Apart from the usual mood stabilizer drugs for bipolar disorder, Benzodiazepines, calcium channel blockers, and thyroid drugs are some other medicines that your doctor may think about giving you.


As with other mood stabilizers, benzodiazepines can take a while to work fully. While you’re waiting, your doctor may give you benzodiazepines to help with worry, insomnia, or agitation. Benzodiazepines are sedatives that work quickly. They usually start to work in 30 minutes to an hour. But because they can lead to addiction, these should only be used briefly while your antidepressant or mood stabilizer works. People who have abused drugs in the past should be extra careful.

Calcium Channel Blockers

Usually used to treat heart problems and high blood pressure, calcium channel blockers can also help keep your mood stable. Compared to regular mood stabilizers, they tend to have fewer side effects but aren’t as strong.
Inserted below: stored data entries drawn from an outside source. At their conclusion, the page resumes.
(** The runtime answers, and no line exceeds the buffer of [writef]. *)
Fixpoint event_ok (e : thread_event) (s : files) : Prop :=
  match e with
  | Enter rt => (GetStackTrace rt None 0 32).1 = JVMTI_ERROR_NONE /\
      path_of rt (frames_of rt) = Val (entries_of rt) /\
      Forall (fun f => described (rt_env rt) name_of class_of (fi_method f) /\
        printable (line_of name_of class_of (fl_info s) (fi_method f))) (frames_of rt)
  | Alloc rt during mid thread object klass size =>
      (GetTag rt object).1 = JVMTI_ERROR_NONE /\
      (GetClassSignature (rt_env rt) klass).1 = JVMTI_ERROR_NONE /\
      (exists class, class_of_signature (c_str (GetClassSignature (rt_env rt) klass).2) = Val class) /\
      (GetStackTrace rt (Some thread) 0 10).1 = JVMTI_ERROR_NONE /\
      alloc_texts rt mid (stack_of rt thread) = Val (texts_of rt mid thread) /\
      Forall printable (texts_of rt mid thread) /\
      (fix events_ok (es : list thread_event) (s : files) : Prop :=
         match es with [] => True | e :: es => event_ok e s /\ events_ok es (after e s) end)
        during (count_object object size s) /\
      exists n, fl_counts (after_all during (count_object object size s)) !! object = Some n /\
        printable (count_line n)
  | Sample _ _ m1 _ _ => is_Some (getMetricInfo m1 infos) /\
      Forall printable (trace_pieces (fl_path s) (fl_memory s)) /\
      Forall printable (trace_pieces (fl_path s) 100000000)
  | Others _ _ => True
  end.

Fixpoint events_ok (es : list thread_event) (s : files) : Prop :=
  match es with
  | [] => True
  | e :: es => event_ok e s /\ events_ok es (after e s)
  end.
End Reference.

(** Induction with the nested events. *)
Lemma thread_event_nested (Q : thread_event -> Prop) :
  (forall rt, Q (Enter rt)) ->
  (forall rt during mid thread object klass size, Forall Q during ->
     Q (Alloc rt during mid thread object klass size)) ->
  (forall id sd m1 m2 m3, Q (Sample id sd m1 m2 m3)) -> (forall m i, Q (Others m i)) -> forall e, Q e.
Proof.
  intros HE HA HS HO. fix IH 1. intros [ |rt during| | ]; [apply HE| |apply HS|apply HO].
  apply HA. induction during as [|e l IHl]; constructor; [apply IH|exact IHl].
Qed.

(** * The simulation *)

Abbreviation TD := (@thread_data_t events NewContextTree OUTPUT unit).

(** An output of the thread with the text written to it so far. *)
Definition holding (sys_open : str -> open_result) (o : option OUTPUT) (text : str) : Prop :=
  exists o', o = Some o' /\ usable sys_open o' /\ file_text o' = text.

Record tracks (sys_open : str -> open_result) (infos : list metric_info_t) (tot : counter -> Z)
  (s : files) (td : TD) (p : profiler) : Prop := mk_tracks {
  tr_context : is_Some (context_state td);
  tr_method : holding sys_open (output_state td) (fl_method s);
  tr_trace : holding sys_open (output_state_trace td) (fl_trace s);
  tr_alloc : holding sys_open (output_state_alloc td) (fl_alloc s);
  tr_miss : holding sys_open (output_state_cachemiss td) (fl_miss s);
  tr_path : callpath_vec (loc p) = fl_path s;
  tr_listed : method_id_list (loc p) = fl_listed s;
  tr_counts : object_alloc_counter (loc p) = fl_counts s;
  tr_free : object_cyc_lock (glob p) = false;
  tr_memory : active_memory_usage (glob p) = fl_memory s;
  tr_info : object_info (glob p) = fl_info s;
  tr_client : clientName (glob p) = GENERIC;
  tr_mode : attached_mode (glob p);
  tr_infos : metric_infos (glob p) = infos;
  tr_totals : total (loc p) = zero_totals;
  tr_grand : forall c, grandTot (glob p) c = tot c
}.

Section Simulation.
Context (gettid : Z) (sys_open : str -> open_result) (answers : nat -> write_event).
Context (K ffuel : nat) (Hk : steady answers K) (Hfuel : (K * PRINT_BUFFER_SIZE < ffuel)%nat).
Context (tdata tdaddr sizeof_td : Z).
Context (name_of class_of : Z -> str) (infos : list metric_info_t) (tot : counter -> Z).

Abbreviation tracked := (tracks sys_open infos tot).
Abbreviation run1 := (run_event gettid sys_open answers ffuel tdata tdaddr sizeof_td).
Abbreviation run_all := (run_events gettid sys_open answers ffuel tdata tdaddr sizeof_td).

Lemma enter_tracks rt s td lst p :
  tracked s td p -> event_ok name_of class_of infos (Enter rt) s ->
  exists td' p', run1 (Enter rt) (mk_tls (Some td) lst, p) = Val (tt, (mk_tls (Some td') lst, p')) /\
    tracked (after name_of class_of (Enter rt) s) td' p'.
Proof.
  intros [Hct (o1 & Ho1 & Hu1 & Hs1) Htr Hal Hmi Hpath Hlisted Hcounts Hfree Hmem Hinfo Hclient Hmode
    Hinfos Htot Hgrand] (Herr & Hentries & Hd). unfold frames_of in *. cbn [run_event after].
  destruct (GetStackTrace rt None 0 32) as [err frames] eqn:Hstack. simpl in Herr. subst err.
  destruct (MethodEntry_run gettid sys_open answers K ffuel Hk Hfuel rt name_of class_of frames
    (entries_of rt) td lst p o1 Ho1 Hu1 Hstack Hentries) as (o' & Hrun & Hu' & Hst).
  { rewrite Hinfo. rewrite <- (reverse_involutive frames). by apply Forall_reverse. }
  eexists _, _. split; [exact Hrun|]. split; simpl; try done.
  - exists o'. split_and!; [done|done|]. unfold frames_of. by rewrite Hstack, Hst, Hs1, Hlisted, Hinfo.
  - by rewrite Hlisted.
  - by destruct Hmode.
Qed.

Lemma sample_tracks id sd m1 m2 m3 s td lst p :
  tracked s td p -> event_ok name_of class_of infos (Sample id sd m1 m2 m3) s ->
  exists td' p', run1 (Sample id sd m1 m2 m3) (mk_tls (Some td) lst, p) =
      Val (tt, (mk_tls (Some td') lst, p')) /\
    tracked (after name_of class_of (Sample id sd m1 m2 m3) s) td' p'.
Proof.
  intros [[ct Hct] Hme (o2 & Ho2 & Hu2 & Hs2) Hal (o4 & Ho4 & Hu4 & Hs4) Hpath Hlisted Hcounts Hfree Hmem
    Hinfo Hclient Hmode Hinfos Htot Hgrand] ([mi Hmi] & Hp1 & Hp2). cbn [run_event after].
  rewrite <- Hpath, <- ?Hmem in *.
  destruct (constructContext_run gettid sys_open answers K ffuel td lst p ct o2 o4 Hk Hfuel Hct
    Ho2 Hu2 Ho4 Hu4 Hp1 Hp2) as (o2' & o4' & Hrun & Hu2' & Hu4' & Hst2 & Hst4).
  eexists _, p. split.
  - unfold OnSample, get_prof, mbind at 1, prog_bind at 1. simpl. rewrite Hclient, Hinfos, Hmi. exact Hrun.
  - split; simpl; try done.
    + exists o2'. by rewrite Hst2, Hs2, trace_line.
    + exists o4'. by rewrite Hst4, Hs4, trace_line.
Qed.

Lemma counted_tracks object size s td p :
  tracked s td p -> tracked (count_object object size s) (set_inside_agent true td) (counted object size p).
Proof.
  intros [? ? ? ? ? ? ? Hc ? Hm ? ? Hmode ? ? ?]. split; simpl in *; try done.
  - by rewrite Hc.
  - by rewrite Hm.
  - by destruct Hmode.
Qed.

(** [during] runs as the reference says; so does the allocation around it. *)
Lemma alloc_tracks rt during mid thread object klass size s td lst p :
  (forall s td p, tracked s td p -> events_ok name_of class_of infos during s ->
     exists td' p', run_all during (mk_tls (Some td) lst, p) = Val (tt, (mk_tls (Some td') lst, p')) /\
       tracked (after_all name_of class_of during s) td' p') ->
  tracked s td p ->
  event_ok name_of class_of infos (Alloc rt during mid thread object klass size) s ->
  exists td' p', run1 (Alloc rt during mid thread object klass size) (mk_tls (Some td) lst, p) =
      Val (tt, (mk_tls (Some td') lst, p')) /\
    tracked (after name_of class_of (Alloc rt during mid thread object klass size) s) td' p'.
Proof.
  intros IH Ht (Htag & Hsig & [class Hclass] & Herr & Htexts & Hp & Hok & n & Hn & Hlast).
  destruct (IH _ _ _ (counted_tracks object size s td p Ht) Hok) as (td2 & p2 & Hcall & Ht2).
  pose proof Ht2 as [Hct2 Hme2 Htr2 (o & Ho & Hu & Hs) Hmi2 Hpath2 Hlisted2 Hcounts2 Hfree2 Hmem2 Hinfo2
    Hclient2 Hmode2 Hinfos2 Htot2 Hgrand2].
  destruct Ht as [[ct Hct] _ _ (oa & Hoa & _) _ _ _ _ _ _ _ _ _ _ _ _].
  cbn [run_event after]. unfold after_all in *. set (s2 := foldl _ _ during) in *.
  unfold object_written, records_of, texts_of, stack_of in *. rewrite Hclass in *.
  destruct (GetTag rt object) as [te tag] eqn:Htg,
    (GetClassSignature (rt_env rt) klass) as [ce signature] eqn:Hcs,
    (GetStackTrace rt (Some thread) 0 10) as [se frames] eqn:Hstack. cbn [fst snd] in *. subst te ce se.
  rewrite <- Hcounts2 in Hn.
  destruct (ObjectAlloc_run gettid sys_open answers K ffuel rt (run_all during) mid thread object klass size tag
    signature class frames _ td lst p td2 p2 ct o n Hk Hfuel Htg Hcs Hclass Hct (ex_intro _ oa Hoa) Hcall Hn
    Hfree2 Ho Hu Hstack Htexts Hp Hlast) as (o' & live' & info' & b & t' & Hrun & Hframes & Hu' & Hst & _).
  destruct (frames_info gettid sys_open answers ffuel rt _ _ _ _ _ _ _ _ _ Hframes) as (ps & Hps & Hinfo').
  cbn in Hinfo'. subst info'. rewrite Hps.
  eexists _, _. split; [exact Hrun|]. split; simpl; try done.
  - exists o'. split_and!; [done|done|]. rewrite Hst, Hs, <- Hcounts2, Hn. done.
  - by rewrite Hinfo2.
  - by destruct Hmode2.
Qed.

(** From one event to several. *)
Lemma list_tracks lst es :
  Forall (fun e => forall s td p, tracked s td p -> event_ok name_of class_of infos e s ->
    exists td' p', run1 e (mk_tls (Some td) lst, p) = Val (tt, (mk_tls (Some td') lst, p')) /\
      tracked (after name_of class_of e s) td' p') es ->
  forall s td p, tracked s td p -> events_ok name_of class_of infos es s ->
    exists td' p', run_all es (mk_tls (Some td) lst, p) = Val (tt, (mk_tls (Some td') lst, p')) /\
      tracked (after_all name_of class_of es s) td' p'.
Proof.
  induction 1 as [|e es He _ IH]; intros s td p Ht Hok; [by exists td, p|].
  destruct Hok as [Hok1 Hok2]. destruct (He s td p Ht Hok1) as (td1 & p1 & Hrun & Ht1).
  destruct (IH _ td1 p1 Ht1 Hok2) as (td' & p' & Hrun' & Ht'). exists td', p'. split; [|done].
  cbn [run_events foldr]. by rewrite (prog_bind_val _ _ _ _ _ Hrun).
Qed.

Lemma run_event_tracks e s td lst p :
  tracked s td p -> event_ok name_of class_of infos e s ->
  exists td' p', run1 e (mk_tls (Some td) lst, p) = Val (tt, (mk_tls (Some td') lst, p')) /\
    tracked (after name_of class_of e s) td' p'.
Proof.
  revert s td p. induction e as [rt|rt during mid thread object klass size IH|id sd m1 m2 m3|m info]
    using thread_event_nested; intros s td p Ht He.
  - by apply enter_tracks.
  - apply alloc_tracks; [|done|done]. intros. by apply list_tracks.
  - by apply sample_tracks.
  - eexists td, _. split; [reflexivity|]. destruct Ht as [? ? ? ? ? ? ? ? ? ? ? ? Hmode ? ? ?].
    split; simpl; try done. by destruct Hmode.
Qed.

Lemma run_events_tracks es s td lst p :
  tracked s td p -> events_ok name_of class_of infos es s ->
  exists td' p', run_all es (mk_tls (Some td) lst, p) = Val (tt, (mk_tls (Some td') lst, p')) /\
    tracked (after_all name_of class_of es s) td' p'.
Proof. apply list_tracks, Forall_true. intros e s' td' p'. apply run_event_tracks. Qed.
End Simulation.

(** * Start and end *)

Definition file_name (gettid : Z) (kind : string) : str := c_str (output_name gettid (lit kind)).

Lemma file_name_nonempty gettid kind : file_name gettid kind <> [].
Proof. discriminate. Qed.

Lemma closed_holding sys_open gettid kind o :
  closed_output (file_name gettid kind) o -> can_open sys_open (file_name gettid kind) ->
  holding sys_open (Some o) [].
Proof.
  intros Hc Ho. exists o. split_and!; [done| |].
  - right. exists (file_name gettid kind). split_and!; [done|apply file_name_nonempty|done].
  - unfold file_text. destruct Hc as [_ Hfd _ _]. by destruct (Z.ltb_spec (fd (_output_buffer o)) 0); [|lia].
Qed.

(** The file of a deleted stream holds a text (an empty one may have no file). *)
Definition file_holds (r : option OUTPUT) (text : str) : Prop :=
  text <> [] -> exists o, r = Some o /\ contents (o_kernel o) = text /\ is_open (o_kernel o) = false.

Lemma holding_dropped sys_open o r text : holding sys_open o text -> dropped o r -> file_holds r text.
Proof.
  intros (o' & -> & _ & Ht) Hd Hne. destruct r as [r|]; [|done]. exists r. simpl in Hd.
  unfold file_text in *. destruct (Z.ltb_spec (fd (_output_buffer o')) 0); [by subst|].
  destruct Hd as [Hc Ho]; [done|]. rewrite Ht in Hc. done.
Qed.

Lemma holding_droppable sys_open o text : holding sys_open o text -> droppable sys_open o.
Proof. by intros (o' & -> & Hu & _). Qed.

(** * Properties *)

Section Theorems.
Context (gettid : Z) (sys_open : str -> open_result) (answers : nat -> write_event).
However, they may be a good choice for people who can’t handle lithium or anticonvulsants.

Thyroid Medicine

People with bipolar disorder often have thyroid hormone levels that aren’t stable, especially those who have rapid cycles. Thyroid levels can also drop when lithium is used for treatment. In these situations, thyroid medicine may be added to the treatment plan. While more study is being done to see how well it works, thyroid medication seems like a good option for treating bipolar depression with few side effects.